● **Task description**
Each line of the data holding "String" should be found and copied.

Dataset items
········

Lemma format_length t : in_year_range t → (String.length (formatRFC3339Nano t) ≤ 30)%nat.
Proof.
  intros Ht. unfold formatRFC3339Nano.
  destruct (civil (t / day)) as [[y m] d] eqn:Ec.
  assert (Hy : 0 ≤ y ≤ 9999).
  { eapply civil_year_range; [|done]. unfold in_year_range, day, hour, minute, second in *. div_lia. }
  unfold appendInt.
  replace (y <? 0) with false by (symmetry; apply Z.ltb_ge; lia).
  replace (Z.abs y <? 10 ^ Z.of_nat 4) with true by (symmetry; apply Z.ltb_lt; lia).
  assert (Hf : (String.length (format_frac ((t `mod` day) `mod` second)) ≤ 10)%nat).
  { unfold format_frac. case_match; [simpl; lia|]. rewrite length_app_s.
    pose proof (trim_zeros_length (digits 9 ((t `mod` day) `mod` second))) as Hz.
    rewrite length_digits in Hz. cbn [String.length]. lia. }
  rewrite !length_app_s, !length_digits. cbn [String.length]. lia.
Qed.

········

● **Written response**
Lemma format_length t : in_year_range t → (String.length (formatRFC3339Nano t) ≤ 30)%nat.
  assert (Hf : (String.length (format_frac ((t `mod` day) `mod` second)) ≤ 10)%nat).
    rewrite length_digits in Hz. cbn [String.length]. lia. }
  rewrite !length_app_s, !length_digits. cbn [String.length]. lia.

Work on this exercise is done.